Homocysteine(HCY) is used to detect homocysteine in human blood. Homocysteine (Hcy) is a sulfur-containing amino acid produced by the metabolism of methionine. 80% of Hcy is bound to proteins through disulfide bonds in the blood, and only a small part of free homocysteine participates in the circulation. Hcy levels are closely related to cardiovascular diseases. is an important risk factor for cardiovascular disease. The increased Hcy in the blood stimulates the blood vessel wall to cause damage to the arterial vessel, leading to inflammation and plaque formation on the vessel wall, which eventually leads to blockage of blood flow in the heart. In patients with hyperhomocystinuria, severe genetic defects affect Hcy metabolism, resulting in hyperhomocysteinemia. Mild genetic defects or nutritional deficiencies of B vitamins will be accompanied by moderate or mild elevation of Hcy, which will also increase the risk of heart disease. Elevated Hcy can also cause birth defects such as neural tube defects and congenital malformations.

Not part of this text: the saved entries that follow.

(** A recorder moves on without a change of what it holds. *)
Lemma sound_move w r rec rec' :
  sound w → recorders w !! r = Some rec → holding rec' = holding rec → pc_ok rec' → (∀ i, retires rec i → retires rec' i) →
  sound (set_recorder r rec' w).
Proof.
  intros [S1 S2 S3 S4 S5 S6 S7 S8 S9 S10] Hr Hh Hpc Hret.
  assert (∀ r0 rec0 i, <[r:=rec']> (recorders w) !! r0 = Some rec0 → holding rec0 = Some i → ∃ rec1, recorders w !! r0 = Some rec1 ∧ holding rec1 = Some i) as Hold.
  { intros r0 rec0 i [[-> ->]|[Hne Hr0]]%lookup_insert_Some Hi; [exists rec; by rewrite <- Hh|by exists rec0]. }
  split; try done; cbn.
  - intros r0 rec0 i H1 H2. destruct (Hold _ _ _ H1 H2) as (rec1 & H3 & H4). by eapply S2.
  - intros i Hi. destruct (S3 i Hi) as (r0 & rec0 & H1 & H2). destruct (decide (r0 = r)) as [->|Hne].
    + exists r, rec'. rewrite lookup_insert_eq. split; [done|]. congruence.
    + exists r0, rec0. by rewrite lookup_insert_ne.
  - intros r0 rec0 r1 rec1 i H1 H2 H3 H4. destruct (Hold _ _ _ H1 H3) as (? & ? & ?). destruct (Hold _ _ _ H2 H4) as (? & ? & ?). by eapply S4.
  - intros r0 rec0 [[-> ->]|[Hne Hr0]]%lookup_insert_Some; [done|by eapply S9].
  - unfold guard_ok in *. cbn. destruct (guard w) as [| |r0 i d]; try done. destruct S10 as (? & (rec0 & H1 & H2) & ?). split_and!; try done.
    destruct (decide (r0 = r)) as [->|Hne]; [exists rec'; rewrite lookup_insert_eq; split; [done|]; apply Hret; congruence|].
    exists rec0. by rewrite lookup_insert_ne.
Qed.

(** The atomics of a registered counter change. *)
Lemma sound_counter w i c c' :
  sound w → counters w !! i = Some c → i ∈ registry w → u64 (c_up c') → u64 (c_down c') →
  (∀ r d, guard w = Retiring r i d → emptied d c → emptied d c') → sound (with_counters (<[i:=c']> (counters w)) w).
Proof.
  intros [S1 S2 S3 S4 S5 S6 S7 S8 S9 S10] Hi Hreg Hu Hd Hem. split; try done; cbn.
  - intros j Hj. destruct (decide (j = i)) as [->|]; [rewrite lookup_insert_eq; by eexists|]. rewrite lookup_insert_ne by done. by apply S5.
  - intros j x [[-> ->]|[Hne Hj]]%lookup_insert_Some Hout; [done|by eapply S6].
  - intros j x [[-> ->]|[Hne Hj]]%lookup_insert_Some; [done|by eapply S7].
  - unfold guard_ok in *. cbn. destruct (guard w) as [| |r j d] eqn:Hg; try done. destruct S10 as (H1 & H2 & H3). split_and!; try done.
    intros x [[-> ->]|[Hne Hj]]%lookup_insert_Some; [by eapply Hem; [|apply H3]|by apply H3].
Qed.

(** Parts the invariant does not speak of. *)
Lemma sound_same w w' :
  registry w' = registry w → counters w' = counters w → recorders w' = recorders w → guard w' = guard w →
  (∀ n f, samples w' !! n = Some f → flight_ok f) → sound w → sound w'.
Proof. intros E1 E2 E3 E4 Hsm [S1 S2 S3 S4 S5 S6 S7 S8 S9 S10]. split; unfold guard_ok in *; by rewrite ?E1, ?E2, ?E3, ?E4. Qed.

(** The lock changes hands. *)
Lemma sound_guard w g : sound w → guard_ok (with_guard g w) → sound (with_guard g w).
Proof. intros [S1 S2 S3 S4 S5 S6 S7 S8 S9 S10] Hg. by split. Qed.

(** ** Steps keep it *)
(** The two ways of draining a counter. *)
Definition drains (mk : drain → guard_state) (i : nat) : Prop :=
  (∃ kept todo, mk = λ d, Merging kept (Some (i, d)) todo) ∨ ∃ r, mk = Retiring r i.

Lemma drains_facts mk i d w : drains mk i → sound w → guard w = mk d →
  i ∈ registry w ∧ drain_ok d ∧ (∀ r e, mk d = Retiring r i e → e = d ∧ ∀ c, counters w !! i = Some c → emptied d c) ∧ (∀ r j e, mk d = Retiring r j e → j = i).
Proof.
  intros Hmk Hs Hg. pose proof (so_guard w Hs) as H. unfold guard_ok in H. rewrite Hg in H. destruct Hmk as [(kept & todo & ->)|[r ->]].
  - destruct H as (Hreg & Hd). split_and!; try done. rewrite Hreg. set_solver.
  - destruct H as (Hd & (rec & Hr & Hret) & Hem). split_and!; try done; [by eapply so_held; [done|done|apply Hret]| |]; by intros; simplify_eq.
Qed.

Lemma guard_ok_drain mk i d d' w :
  drains mk i → guard w = mk d → guard_ok w → drain_ok d' → (∀ c, counters w !! i = Some c → emptied d' c ∨ ∀ r e, mk e ≠ Retiring r i e) →
  guard_ok (with_guard (mk d') w).
Proof.
  intros [(kept & todo & ->)|[r ->]] Hg H Hd Hem; unfold guard_ok in *; rewrite Hg in H; cbn in *.
  - by destruct H.
  - destruct H as (_ & Hrec & _). split_and!; try done. intros c Hc. by destruct (Hem c Hc) as [|Hno]; [|by destruct (Hno r d)].
Qed.

Lemma flight_step_ok f b : flight_ok f → match flight_step f b with (Some f', _) => flight_ok f' | _ => True end.
Proof. intros Hf. unfold flight_step. by destruct (f_stage f) as [|[|]]. Qed.

Lemma drain_sound mk i d d' w w' :
  drains mk i → sound w → guard w = mk d → drain_step i d w = Some (d', w') → sound (with_guard (mk d') w').
Proof.
  intros Hmk Hs Hg E. destruct (drains_facts _ _ _ _ Hmk Hs Hg) as (Hreg & Hok & Hret & Hj).
  destruct d as [|u|f|]; cbn [drain_step] in E; [| | |done].
  - destruct (counters w !! i) as [c|] eqn:Hc; [|done]. injection E as <- <-. destruct (so_u64 w Hs i c Hc) as [Hu Hd].
    match goal with |- sound (with_guard _ (with_counters (<[i:=?c']> _) w)) => set (c1 := c') end.
    assert (sound (with_counters (<[i:=c1]> (counters w)) w)) as Hs1.
    { apply (sound_counter w i c); try done. intros r e Hr _. destruct (Hret r e) as [-> _]; [by rewrite <- Hg|done]. }
    apply sound_guard; [done|]. eapply guard_ok_drain; [done|exact Hg|apply (so_guard _ Hs1)|done|].
    cbn [counters with_counters]. rewrite lookup_insert_eq. intros x <-%(inj Some). by left.
  - destruct (counters w !! i) as [c|] eqn:Hc; [|done]. injection E as <- <-. destruct (so_u64 w Hs i c Hc) as [Hu Hd].
    match goal with |- sound (with_guard _ (with_counters (<[i:=?c']> _) w)) => set (c1 := c') end.
    assert (sound (with_counters (<[i:=c1]> (counters w)) w)) as Hs1.
    { apply (sound_counter w i c); try done. intros r e Hr. destruct (Hret r e) as [-> _]; [by rewrite <- Hg|]. done. }
    apply sound_guard; [done|]. eapply guard_ok_drain; [done|exact Hg|apply (so_guard _ Hs1)|by destruct (_ && _)|].
    cbn [counters with_counters]. rewrite lookup_insert_eq. intros x <-%(inj Some).
    destruct Hmk as [(kept & todo & ->)|[r ->]]; [by right|]. left. destruct (Hret r (SwapDown u) eq_refl) as [_ Hem].
    specialize (Hem c eq_refl). cbn in Hem. by destruct (_ && _).
  - destruct (flight_step f (books w)) as [next b] eqn:Ef. injection E as <- <-.
    pose proof (flight_step_ok f (books w) Hok) as Hnext. rewrite Ef in Hnext.
    assert (sound (with_books b w)) as Hs1 by (apply (sound_same w); try done; apply (so_samples w Hs)).
    apply sound_guard; [done|]. eapply guard_ok_drain; [done|exact Hg|apply (so_guard _ Hs1)|by destruct next|].
    intros c Hc. cbn in Hc. destruct Hmk as [(kept & todo & ->)|[r ->]]; [by right|]. left.
    destruct (Hret r (Flying f) eq_refl) as [_ Hem]. specialize (Hem c Hc). by destruct next.
Qed.

Lemma guard_sound w w' : sound w → guard_step w = Some w' → sound w'.
Proof.
  intros Hs E. unfold guard_step in E. pose proof (so_guard w Hs) as Hok. unfold guard_ok in Hok. destruct (guard w) as [|kept now todo|r i d] eqn:Hg; [done| |].
  - destruct now as [[i d]|].
    + destruct Hok as [Hreg _]. destruct d as [|u|f|].
      1-3: destruct (drain_step i _ w) as [[d' w1]|] eqn:Ed; [|done]; injection E as <-;
        eapply (drain_sound (λ d, Merging kept (Some (i, d)) todo)); [left; by eexists _, _|done|exact Hg|exact Ed].
      injection E as <-. apply sound_guard; [done|]. cbn.
      assert (shared i w = true) as ->; [|split; [by rewrite Hreg, <- app_assoc|done]].
      apply shared_spec, (so_registered w Hs). rewrite Hreg. set_solver.
    + destruct Hok as [Hreg _]. cbn [app] in Hreg. destruct todo as [|i todo].
      * injection E as <-. rewrite app_nil_r in Hreg. rewrite <- Hreg.
        assert (with_registry (registry w) w = w) as -> by (by destruct w). by apply sound_guard.
      * injection E as <-. apply sound_guard; [done|]. cbn. by split.
  - destruct Hok as (Hd & (rec & Hr & Hret) & Hem). destruct d as [|u|f|].
    1-3: destruct (drain_step i _ w) as [[d' w1]|] eqn:Ed; [|done]; injection E as <-;
      eapply (drain_sound (Retiring r i)); [right; by eexists|done|exact Hg|exact Ed].
    rewrite Hr in E. injection E as <-. destruct Hret as [Hhold Hpc].
    pose proof Hs as [S1 S2 S3 S4 S5 S6 S7 S8 S9 S10]. assert (i ∈ registry w) as Hireg by (by eapply S2).
    pose proof (swap_remove_perm i (registry w) Hireg S1) as Hperm.
    assert (NoDup (i :: swap_remove i (registry w))) as [Hni Hnd]%NoDup_cons by (by rewrite Hperm).
    assert (∀ j, j ∈ swap_remove i (registry w) ↔ j ∈ registry w ∧ j ≠ i) as Hin.
    { intros j. assert (j ∈ i :: swap_remove i (registry w) ↔ j ∈ registry w) as Hj by (by rewrite Hperm). rewrite <- Hj, elem_of_cons.
      split; [intros Hin; split; [by right|by intros ->]|]. by intros [[?|?] ?]. }
    set (recs := match r_pc rec with Retire c vs t _ => <[r:=with_pc (Push c vs t) rec]> (recorders w) | _ => delete r (recorders w) end).
    assert (∀ r0 rec0, recs !! r0 = Some rec0 → (r0 = r ∧ holding rec0 = None ∧ pc_ok rec0) ∨ (r0 ≠ r ∧ recorders w !! r0 = Some rec0)) as Hrecs.
    { intros r0 rec0. unfold recs. pose proof (S9 r rec Hr) as Hpcok. unfold pc_ok in Hpcok. destruct (r_pc rec); try done.
      - intros [[-> <-]|[? ?]]%lookup_insert_Some; [left|right]; [|done]. cbn. destruct Hpcok as (? & ? & ?). by split_and!.
      - intros [? ?]%lookup_delete_Some. by right. }
    split; cbn; try done.
    + intros r0 rec0 j H1 H2. apply Hin. destruct (Hrecs _ _ H1) as [(-> & ? & _)|(Hne & H3)]; [congruence|]. split; [by eapply S2|].
      intros ->. apply Hne. by eapply S4.
    + intros j [Hj Hne]%Hin. destruct (S3 j Hj) as (r0 & rec0 & H1 & H2). exists r0, rec0. split; [|done].
      assert (r0 ≠ r) as Hr0 by (intros ->; congruence). unfold recs. destruct (r_pc rec); by rewrite ?lookup_insert_ne, ?lookup_delete_ne.
    + intros r0 rec0 r1 rec1 j H1 H2 H3 H4. destruct (Hrecs _ _ H1) as [(_ & ? & _)|(_ & H5)]; [congruence|].
      destruct (Hrecs _ _ H2) as [(_ & ? & _)|(_ & H6)]; [congruence|]. by eapply S4.
    + intros j [Hj _]%Hin. by apply S5.
    + intros j c Hc Hj. destruct (decide (j = i)) as [->|Hne]; [by apply (Hem c)|]. apply (S6 j c Hc). intros Hin'. by apply Hj, Hin.
    + intros r0 rec0 H1. destruct (Hrecs _ _ H1) as [(_ & _ & ?)|(_ & H2)]; [done|by eapply S9].
Qed.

Oxidized Hcy is converted into free Hcy, and free Hcy reacts with serine under the catalysis of CBS to generate L-cystathionine. L-cystathionine generates Hcy, pyruvate and NH3 under the catalysis of CBL. The pyruvate generated by this cycle reaction can be detected by lactate dehydrogenase LDH and NADH, and the conversion rate of NADH to NAD is directly proportional to the Hcy content in the sample.
Transportation and storage
Storage and validity period: Unopened reagents should be stored at 2-8°C in the dark, and the validity period is 12 months; after opening, the reagents should be stored in the dark at 2-8°C, and the validity period is 1 month under the condition of no pollution; the reagents should not be frozen.
Sample requirements: The sample is fresh serum or plasma (heparin anticoagulation, 0.1mg heparin can anticoagulate 1.0ml blood). Please centrifuge the plasma immediately after blood collection, or refrigerate and centrifuge within 1 hour.